(Stored data entries)
========================================================================

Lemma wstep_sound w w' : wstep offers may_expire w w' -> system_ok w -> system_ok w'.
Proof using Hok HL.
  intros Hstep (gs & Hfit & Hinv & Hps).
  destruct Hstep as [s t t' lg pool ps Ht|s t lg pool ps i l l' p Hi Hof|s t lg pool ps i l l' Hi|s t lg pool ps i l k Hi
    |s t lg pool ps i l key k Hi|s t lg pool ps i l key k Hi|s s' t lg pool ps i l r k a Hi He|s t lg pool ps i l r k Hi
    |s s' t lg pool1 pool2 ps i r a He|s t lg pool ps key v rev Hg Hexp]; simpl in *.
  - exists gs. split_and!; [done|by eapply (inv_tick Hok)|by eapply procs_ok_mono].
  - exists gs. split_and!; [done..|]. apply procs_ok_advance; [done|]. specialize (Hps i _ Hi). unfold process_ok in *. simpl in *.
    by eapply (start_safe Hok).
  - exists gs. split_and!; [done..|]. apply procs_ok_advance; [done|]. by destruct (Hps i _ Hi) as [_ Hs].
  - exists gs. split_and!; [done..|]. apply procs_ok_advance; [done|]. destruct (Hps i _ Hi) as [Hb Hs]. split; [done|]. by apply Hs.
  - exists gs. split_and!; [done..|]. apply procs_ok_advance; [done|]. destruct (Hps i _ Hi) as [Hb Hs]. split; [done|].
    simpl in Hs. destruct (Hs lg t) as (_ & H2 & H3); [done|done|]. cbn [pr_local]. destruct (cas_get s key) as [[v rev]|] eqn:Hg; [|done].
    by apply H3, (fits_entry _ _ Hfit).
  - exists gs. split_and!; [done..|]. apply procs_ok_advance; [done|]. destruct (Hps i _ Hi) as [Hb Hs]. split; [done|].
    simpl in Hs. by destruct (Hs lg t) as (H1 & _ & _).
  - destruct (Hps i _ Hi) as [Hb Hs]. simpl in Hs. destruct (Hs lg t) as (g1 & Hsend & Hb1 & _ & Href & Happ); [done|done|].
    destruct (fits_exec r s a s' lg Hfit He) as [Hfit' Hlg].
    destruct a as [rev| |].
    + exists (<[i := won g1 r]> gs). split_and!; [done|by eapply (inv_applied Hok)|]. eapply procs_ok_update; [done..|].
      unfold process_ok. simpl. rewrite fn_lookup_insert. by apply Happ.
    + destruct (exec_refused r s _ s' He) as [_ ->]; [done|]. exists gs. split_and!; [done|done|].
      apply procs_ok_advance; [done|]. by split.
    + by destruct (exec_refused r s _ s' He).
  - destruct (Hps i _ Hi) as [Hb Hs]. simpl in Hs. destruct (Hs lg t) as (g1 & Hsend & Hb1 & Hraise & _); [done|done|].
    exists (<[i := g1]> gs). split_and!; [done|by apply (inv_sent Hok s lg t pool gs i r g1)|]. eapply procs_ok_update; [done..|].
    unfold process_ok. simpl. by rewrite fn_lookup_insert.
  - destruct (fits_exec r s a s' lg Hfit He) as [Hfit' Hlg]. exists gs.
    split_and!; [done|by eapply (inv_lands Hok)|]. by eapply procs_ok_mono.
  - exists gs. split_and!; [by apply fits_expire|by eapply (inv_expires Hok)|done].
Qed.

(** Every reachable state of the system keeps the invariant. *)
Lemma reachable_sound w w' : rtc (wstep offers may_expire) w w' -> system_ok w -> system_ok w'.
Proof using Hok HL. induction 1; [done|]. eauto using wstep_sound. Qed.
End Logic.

========================================================================

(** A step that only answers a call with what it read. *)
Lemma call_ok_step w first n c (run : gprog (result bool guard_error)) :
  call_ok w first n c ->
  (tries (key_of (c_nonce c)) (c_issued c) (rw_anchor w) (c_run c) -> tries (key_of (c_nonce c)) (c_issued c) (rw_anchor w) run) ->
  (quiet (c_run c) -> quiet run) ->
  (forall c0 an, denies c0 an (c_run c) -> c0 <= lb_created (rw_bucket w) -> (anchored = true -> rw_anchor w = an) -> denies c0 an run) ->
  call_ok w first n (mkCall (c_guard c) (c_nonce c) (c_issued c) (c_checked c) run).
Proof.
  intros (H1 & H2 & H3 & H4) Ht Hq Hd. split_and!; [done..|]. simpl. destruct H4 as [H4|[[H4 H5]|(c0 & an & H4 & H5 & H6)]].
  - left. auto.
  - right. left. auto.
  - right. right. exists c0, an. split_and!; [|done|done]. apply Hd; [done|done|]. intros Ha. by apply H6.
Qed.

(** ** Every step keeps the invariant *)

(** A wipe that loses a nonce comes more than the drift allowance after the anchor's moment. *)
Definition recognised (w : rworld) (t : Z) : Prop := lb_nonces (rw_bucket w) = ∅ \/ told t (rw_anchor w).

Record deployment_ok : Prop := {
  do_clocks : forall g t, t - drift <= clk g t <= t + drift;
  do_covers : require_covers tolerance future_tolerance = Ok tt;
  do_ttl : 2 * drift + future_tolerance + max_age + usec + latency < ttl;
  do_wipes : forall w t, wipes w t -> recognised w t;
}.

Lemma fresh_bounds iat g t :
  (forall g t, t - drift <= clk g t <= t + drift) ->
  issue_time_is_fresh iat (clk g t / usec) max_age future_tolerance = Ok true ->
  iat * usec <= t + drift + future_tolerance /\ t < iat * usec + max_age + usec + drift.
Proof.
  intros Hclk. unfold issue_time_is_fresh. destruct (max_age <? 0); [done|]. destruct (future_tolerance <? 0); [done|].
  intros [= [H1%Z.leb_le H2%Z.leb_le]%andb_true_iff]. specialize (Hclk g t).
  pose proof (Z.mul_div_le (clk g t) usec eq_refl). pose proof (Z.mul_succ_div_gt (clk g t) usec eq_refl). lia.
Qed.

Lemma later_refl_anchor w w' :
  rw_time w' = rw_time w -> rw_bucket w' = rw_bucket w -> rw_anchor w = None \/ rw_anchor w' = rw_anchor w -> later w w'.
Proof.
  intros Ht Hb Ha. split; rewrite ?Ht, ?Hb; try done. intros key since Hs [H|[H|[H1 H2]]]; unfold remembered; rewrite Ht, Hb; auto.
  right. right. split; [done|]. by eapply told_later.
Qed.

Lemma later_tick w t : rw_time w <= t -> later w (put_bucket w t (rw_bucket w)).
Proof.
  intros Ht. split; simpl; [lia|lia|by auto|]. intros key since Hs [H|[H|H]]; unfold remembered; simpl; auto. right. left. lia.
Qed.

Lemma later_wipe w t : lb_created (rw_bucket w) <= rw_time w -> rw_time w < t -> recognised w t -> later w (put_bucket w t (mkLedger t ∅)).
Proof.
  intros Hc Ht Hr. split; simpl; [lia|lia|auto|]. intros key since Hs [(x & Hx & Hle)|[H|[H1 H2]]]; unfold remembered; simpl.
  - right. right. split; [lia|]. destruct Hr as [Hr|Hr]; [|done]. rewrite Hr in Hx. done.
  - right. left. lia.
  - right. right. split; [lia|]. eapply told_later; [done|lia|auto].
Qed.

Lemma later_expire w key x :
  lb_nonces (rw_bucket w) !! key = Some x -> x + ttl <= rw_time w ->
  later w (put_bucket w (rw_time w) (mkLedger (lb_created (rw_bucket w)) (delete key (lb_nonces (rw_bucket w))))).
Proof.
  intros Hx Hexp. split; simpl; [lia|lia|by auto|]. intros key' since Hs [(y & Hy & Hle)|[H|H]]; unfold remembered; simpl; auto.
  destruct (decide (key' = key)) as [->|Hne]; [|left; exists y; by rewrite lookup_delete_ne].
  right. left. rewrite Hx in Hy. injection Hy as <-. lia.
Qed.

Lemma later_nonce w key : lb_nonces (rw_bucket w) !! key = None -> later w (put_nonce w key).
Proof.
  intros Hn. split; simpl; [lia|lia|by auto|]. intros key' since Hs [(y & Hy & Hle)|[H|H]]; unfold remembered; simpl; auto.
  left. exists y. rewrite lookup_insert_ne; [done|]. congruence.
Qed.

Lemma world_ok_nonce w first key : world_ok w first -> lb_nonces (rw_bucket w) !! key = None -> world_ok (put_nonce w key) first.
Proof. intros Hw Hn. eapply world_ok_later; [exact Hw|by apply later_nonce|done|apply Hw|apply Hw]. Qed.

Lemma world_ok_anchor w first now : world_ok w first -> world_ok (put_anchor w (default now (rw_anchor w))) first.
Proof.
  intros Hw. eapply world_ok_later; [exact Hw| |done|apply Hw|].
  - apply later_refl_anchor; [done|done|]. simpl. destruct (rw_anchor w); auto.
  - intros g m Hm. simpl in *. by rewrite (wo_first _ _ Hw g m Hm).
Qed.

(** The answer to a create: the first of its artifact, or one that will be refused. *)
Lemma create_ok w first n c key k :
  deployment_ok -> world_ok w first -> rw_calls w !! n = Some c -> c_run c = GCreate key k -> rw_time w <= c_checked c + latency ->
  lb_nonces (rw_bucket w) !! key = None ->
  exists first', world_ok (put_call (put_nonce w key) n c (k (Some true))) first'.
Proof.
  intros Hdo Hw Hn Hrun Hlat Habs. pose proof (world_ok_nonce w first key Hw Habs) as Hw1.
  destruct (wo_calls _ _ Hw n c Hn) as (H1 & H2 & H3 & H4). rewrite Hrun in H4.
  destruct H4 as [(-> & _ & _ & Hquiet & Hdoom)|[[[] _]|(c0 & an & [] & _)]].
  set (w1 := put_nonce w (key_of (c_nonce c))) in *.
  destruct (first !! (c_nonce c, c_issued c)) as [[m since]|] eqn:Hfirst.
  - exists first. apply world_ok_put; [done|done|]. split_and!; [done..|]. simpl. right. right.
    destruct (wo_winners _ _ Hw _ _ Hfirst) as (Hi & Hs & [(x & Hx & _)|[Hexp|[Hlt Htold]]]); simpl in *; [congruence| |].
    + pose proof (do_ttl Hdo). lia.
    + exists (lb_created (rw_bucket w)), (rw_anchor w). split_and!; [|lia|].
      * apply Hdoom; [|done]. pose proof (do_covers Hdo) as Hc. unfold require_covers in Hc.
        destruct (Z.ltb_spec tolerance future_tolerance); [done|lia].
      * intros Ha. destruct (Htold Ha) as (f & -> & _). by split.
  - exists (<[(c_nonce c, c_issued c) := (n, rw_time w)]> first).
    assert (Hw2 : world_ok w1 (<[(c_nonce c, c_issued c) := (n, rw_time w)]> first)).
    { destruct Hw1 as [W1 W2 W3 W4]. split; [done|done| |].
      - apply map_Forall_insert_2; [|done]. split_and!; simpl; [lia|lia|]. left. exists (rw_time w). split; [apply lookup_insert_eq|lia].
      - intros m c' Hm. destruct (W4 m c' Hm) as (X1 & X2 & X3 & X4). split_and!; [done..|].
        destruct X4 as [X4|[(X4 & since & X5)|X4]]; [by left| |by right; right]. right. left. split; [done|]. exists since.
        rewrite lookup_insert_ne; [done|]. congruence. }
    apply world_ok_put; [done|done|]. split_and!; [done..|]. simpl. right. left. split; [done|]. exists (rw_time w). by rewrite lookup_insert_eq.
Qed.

========================================================================

TO DO: An exact copy of the lines above between the line holding "(forall g t, t" and the line holding "intros [= [H1%Z.leb_le", inclusive, is the whole answer.

WRITTEN SOLUTION:
  (forall g t, t - drift <= clk g t <= t + drift) ->
  issue_time_is_fresh iat (clk g t / usec) max_age future_tolerance = Ok true ->
  iat * usec <= t + drift + future_tolerance /\ t < iat * usec + max_age + usec + drift.
Proof.
  intros Hclk. unfold issue_time_is_fresh. destruct (max_age <? 0); [done|]. destruct (future_tolerance <? 0); [done|].
  intros [= [H1%Z.leb_le H2%Z.leb_le]%andb_true_iff]. specialize (Hclk g t).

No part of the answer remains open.